Reinforcement Learning for Trade Execution with Market and Limit Orders
Patrick Cheridito, Moritz Weiss
TL;DR
The paper introduces a logistic-normal actor-critic reinforcement learning framework for optimal trade execution in limit order books, framing order placement as a dynamic allocation across market and multiple limit levels. By modeling actions on the simplex and ensuring feasible allocations with a logit-normal transform, the approach can handle high-dimensional state and action spaces while capturing both direct and indirect market impact via interacting market participants. Empirical results in simulated markets with noise, tactical, and strategic traders show the logistic-normal policy often outperforms heuristic strategies and a Dirichlet-based RL baseline, with robust performance across horizons and position sizes.
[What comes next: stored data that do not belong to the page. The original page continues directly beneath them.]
(** On doubles, the product is the one of the IEEE 754 specification of the
    standard library, at binary64. *)
Theorem mul_spec (x y : number) :
  is_double x = true → is_double y = true →
  to_spec (mul x y) = SFmul 53 1024 (to_spec x) (to_spec y).
Proof.
  intros Hx Hy.
  assert (Hzero : ∀ s k, to_spec (signed s (round_even (k * 0) / one))
                         = S754_zero s).
  { intros s k. rewrite Z.mul_0_r. by destruct s. }
  assert (Hzero' : ∀ s k, to_spec (signed s (round_even (0 * k) / one))
                          = S754_zero s).
  { intros s k. by destruct s. }
  destruct x as [|s| |a].
  - done.
  - destruct y as [|t| |b]; try done.
    destruct (Z.eq_dec b 0) as [->|Hb]; [done|].
    rewrite (to_spec_finite b) by done. simpl.
    by destruct (Z.eqb_spec b 0); [lia|].
  - destruct y as [|t| |b]; try done.
    destruct (Z.eq_dec b 0) as [->|Hb]; [done|].
    rewrite (to_spec_finite b) by done.
    change (mul NegZero (Finite b))
      with (signed (xorb true (b <? 0)) (round_even (0 * Z.abs b) / one)).
    by rewrite Hzero'.
  - destruct (Z.eq_dec a 0) as [->|Ha].
    + destruct y as [|t| |b]; try done.
      destruct (Z.eq_dec b 0) as [->|Hb]; [done|].
      rewrite (to_spec_finite b) by done.
      change (mul (Finite 0) (Finite b))
        with (signed (xorb false (b <? 0)) (round_even (0 * Z.abs b) / one)).
      by rewrite Hzero'.
    + destruct y as [|t| |b].
      * by rewrite (to_spec_finite a).
      * rewrite (to_spec_finite a) by done. simpl.
        by destruct (Z.eqb_spec a 0); [lia|].
      * rewrite (to_spec_finite a) by done.
        change (mul (Finite a) NegZero)
          with (signed (xorb (a <? 0) true) (round_even (Z.abs a * 0) / one)).
        by rewrite Hzero.
      * destruct (Z.eq_dec b 0) as [->|Hb].
        -- rewrite (to_spec_finite a) by done.
           change (mul (Finite a) (Finite 0))
             with (signed (xorb (a <? 0) false)
                     (round_even (Z.abs a * 0) / one)).
           by rewrite Hzero.
        -- rewrite mul_finite_spec, (to_spec_finite a), (to_spec_finite b)
             by done.
           destruct (double_split a Ha Hx) as (_ & Hma & _).
           destruct (double_split b Hb Hy) as (_ & Hmb & _).
           unfold SFmul. by rewrite Pos2Z.inj_mul, !Z2Pos.id by lia.
Qed.

(** ** Doubles are told apart by their representation *)

Lemma of_Z_double (z : Z) : Z.abs z <= 2 ^ 53 → is_double (of_Z z) = true.
Proof.
  intros Hz. pose proof one_pos as Hone. unfold is_double, of_Z, significant.
  rewrite Z.abs_mul, (Z.abs_eq one) by lia. set (a := Z.abs z) in *.
  assert (Ha : 0 <= a) by (unfold a; lia).
  apply andb_true_iff. split.
  - apply orb_true_iff. right. apply Z.eqb_eq.
    destruct (Z.eq_dec a 0) as [->|Ha0]; [done|].
    unfold one. rewrite Z.log2_mul_pow2 by lia.
    destruct (Z.eq_dec a (2 ^ 53)) as [->|Hne].
    + rewrite Z.log2_pow2 by done. rewrite <- Z.pow_add_r by done.
      by vm_compute.
    + assert (Z.log2 a < 53) by (apply Z.log2_lt_pow2; lia).
      pose proof (Z.log2_nonneg a).
      replace (2 ^ 1074)
        with (2 ^ (1074 - (1074 + Z.log2 a - 52)) * 2 ^ (1074 + Z.log2 a - 52)).
      * rewrite Z.mul_assoc. apply Z.mod_mul. apply Z.pow_nonzero; lia.
      * rewrite <- Z.pow_add_r by lia. f_equal. lia.
  - apply Z.ltb_lt. assert (2 ^ 53 * one < 2 ^ 2098) by (unfold one; by vm_compute).
    nia.
Qed.

Lemma to_spec_inj (x y : number) :
  is_double x = true → is_double y = true → to_spec x = to_spec y → x = y.
Proof.
  assert (Hfin : ∀ k, k ≠ 0 → is_double (Finite k) = true →
                      ∃ s m e, to_spec (Finite k) = S754_finite s m e).
  { intros k Hk Hd. rewrite to_spec_finite by done. eauto. }
  assert (Hne : ∀ k z, k ≠ 0 → is_double (Finite k) = true →
                       to_spec (Finite k) = z →
                       match z with S754_finite _ _ _ => True | _ => False end).
  { intros k z Hk Hd <-. by destruct (Hfin k Hk Hd) as (s & m & e & ->). }
  intros Hx Hy Heq.
  assert (Hleft : ∀ k z, is_double (Finite k) = true →
                         to_spec (Finite k) = z →
                         match z with
                         | S754_finite _ _ _ | S754_zero false => True
                         | _ => False
                         end).
  { intros k z Hd Hz. destruct (Z.eq_dec k 0) as [->|Hk]; [by subst z|].
    pose proof (Hne k z Hk Hd Hz). by destruct z. }
  destruct x as [|s| |a].
  - destruct y as [|t| |b]; try done.
    symmetry in Heq. by apply (Hleft b _ Hy) in Heq.
  - destruct y as [|t| |b]; try done; [by injection Heq as ->|].
    symmetry in Heq. by apply (Hleft b _ Hy) in Heq.
  - destruct y as [|t| |b]; try done.
    symmetry in Heq. by apply (Hleft b _ Hy) in Heq.
  - destruct y as [|t| |b]; try (by apply (Hleft a _ Hx) in Heq).
    destruct (Z.eq_dec a 0) as [->|Ha]; destruct (Z.eq_dec b 0) as [->|Hb].
    + done.
    + symmetry in Heq. by apply (Hne b _ Hb Hy) in Heq.
    + by apply (Hne a _ Ha Hx) in Heq.
    + rewrite (to_spec_finite a), (to_spec_finite b) in Heq by done.
      injection Heq as Hs Hm He.
      destruct (double_split a Ha Hx) as (Hsa & Hma & _).
      destruct (double_split b Hb Hy) as (Hsb & Hmb & _).
      apply Z2Pos.inj in Hm; [|lia..].
      unfold exponent in He. assert (Hsh : shift_of a = shift_of b) by lia.
      assert (Habs : Z.abs a = Z.abs b) by (rewrite Hsa, Hsb, Hm, Hsh; done).
      f_equal.
      destruct (Z.ltb_spec a 0), (Z.ltb_spec b 0); try done; lia.
Qed.

End NumberIEEE.

(** * Properties of the quote selector *)

Module QuotesSpec.
Import Number NumberSpec NumberIEEE Quotes.

(** ** Draws *)

Lemma unit_sample_inv (r : Sample) :
  unit_sample r → ∃ a, r = Finite a ∧ 0 <= a ∧ a + 2 ^ 1021 <= one.
Proof.
  unfold unit_sample, unit_sampleb. destruct r as [|s| |a]; try done.
  intros [[Ha0%Z.leb_le Ha1%Z.ltb_lt]%andb_true_iff Hs]%andb_true_iff.
  exists a. split; [done|]. split; [done|]. by apply significant_gap.
Qed.

Lemma draw_range (r : Sample) (len : Z) :
  unit_sample r → 1 <= len <= 2 ^ 53 → is_index (draw r (of_Z len)) len.
Proof.
  intros (a & -> & Ha0 & Ha1)%unit_sample_inv Hlen. unfold draw, is_index.
  destruct (mul_below a len Ha0 Ha1 Hlen) as (k & -> & Hk).
  by apply floor_below.
Qed.

Lemma unit_sample_double (r : Sample) : unit_sample r → is_double r = true.
Proof.
  unfold unit_sample, unit_sampleb. destruct r as [|s| |a]; try done.
  intros [[Ha0%Z.leb_le Ha1%Z.ltb_lt]%andb_true_iff Hs]%andb_true_iff.
  unfold is_double. rewrite Hs. apply Z.ltb_lt.
  assert (one < 2 ^ 2098) by (unfold one; by vm_compute). lia.
Qed.

(** The product that is floored is the binary64 product of the
    specification of the standard library. *)
Lemma draw_product_spec (r : Sample) (len : Z) :
  unit_sample r → Z.abs len <= 2 ^ 53 →
  to_spec (mul r (of_Z len)) = SFmul 53 1024 (to_spec r) (to_spec (of_Z len)).
Proof.
  intros Hr Hlen. apply mul_spec; [by apply unit_sample_double|].
  by apply of_Z_double.
Qed.

(** At [0.6666666666666666] and length 3 the exact product is below 2, the
    rounded one is 2, and so is the draw. *)
Example draw_two_thirds :
  mul sample_two_thirds (of_Z 3) = of_Z 2 ∧
  draw sample_two_thirds (of_Z 3) = of_Z 2 ∧
  to_spec (mul sample_two_thirds (of_Z 3))
  = S754_finite false 4503599627370496 (-51).
Proof. repeat split; by vm_compute. Qed.

Lemma is_index_not_NaN (x : number) (len : Z) : is_index x len → x ≠ NaN.
Proof. by intros (i & _ & ->). Qed.

(** ** The redraw loop *)

(** On exit [next] differs from [current], and it is the value the loop was
    entered with or one that was drawn. *)
Lemma redraw_exit (rs : list Sample) (current : number) (len : Z) :
  Forall unit_sample rs → 1 <= len <= 2 ^ 53 →
  ∀ next n rest,
    redraw rs current (of_Z len) next = Some (n, rest) →
    strict_eq n current = false ∧ (n = next ∨ is_index n len).
Proof.
  intros Hrs Hlen. induction Hrs as [|r rs Hr Hrs IH]; intros next n rest; simpl.
  - destruct (strict_eq next current) eqn:Heq; [done|].
    intros [= <- <-]. auto.
  - destruct (strict_eq next current) eqn:Heq.
    + intros Hrun. destruct (IH _ _ _ Hrun) as [Hn [->|Hin]].
      * split; [done|]. right. by apply draw_range.
      * auto.
    + intros [= <- <-]. auto.
Qed.

(** The loop adopts the first draw that differs from [current]. *)
Lemma redraw_first_differing (rs rest : list Sample) (current length n : number) :
  current ≠ NaN →
  (redraw rs current length current = Some (n, rest) ↔
   ∃ pre r, rs = pre ++ r :: rest ∧
            Forall (λ s, strict_eq (draw s length) current = true) pre ∧
            draw r length = n ∧ strict_eq n current = false).
Proof.
  intros Hcur%strict_eq_refl. split.
  - revert n rest. induction rs as [|r rs IH]; intros n rest; simpl;
      rewrite Hcur; [done|].
    destruct (strict_eq (draw r length) current) eqn:Heq.
    + destruct rs as [|r' rs']; simpl; rewrite Heq; [done|].
      intros Hrun.
      assert (Hloop : redraw (r' :: rs') current length current
                      = Some (n, rest)) by (simpl; by rewrite Hcur).
      destruct (IH _ _ Hloop) as (pre & r0 & Hsplit & Hpre & Hd & Hn).
      exists (r :: pre), r0. rewrite Hsplit. repeat split; auto.
    + destruct rs as [|r' rs']; simpl; rewrite Heq;
        intros [= <- <-]; exists [], r; repeat split; auto.
  - intros (pre & r & -> & Hpre & <- & Hn).
    induction Hpre as [|s pre Hs Hpre IH]; simpl; rewrite Hcur.
    + destruct rest; simpl; by rewrite Hn.
    + destruct (pre ++ r :: rest) eqn:Hlist; [by destruct pre|].
      simpl in *. rewrite Hs. by rewrite Hcur in IH.
Qed.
The contribution offers a scalable method for sophisticated execution tasks and suggests broad applicability to other dynamic allocation problems beyond trading.
Abstract
In this paper, we introduce a novel reinforcement learning framework for optimal trade execution in a limit order book. We formulate the trade execution problem as a dynamic allocation task whose objective is the optimal placement of market and limit orders to maximize expected revenue. By modeling market and limit order allocations with multivariate logistic-normal distributions, the framework enables efficient training of the reinforcement learning algorithm. Numerical experiments show that the proposed method outperforms traditional benchmark strategies in simulated limit order book environments featuring noise traders submitting random orders, tactical traders responding to order book imbalances, and a strategic trader seeking to acquire or liquidate an asset position.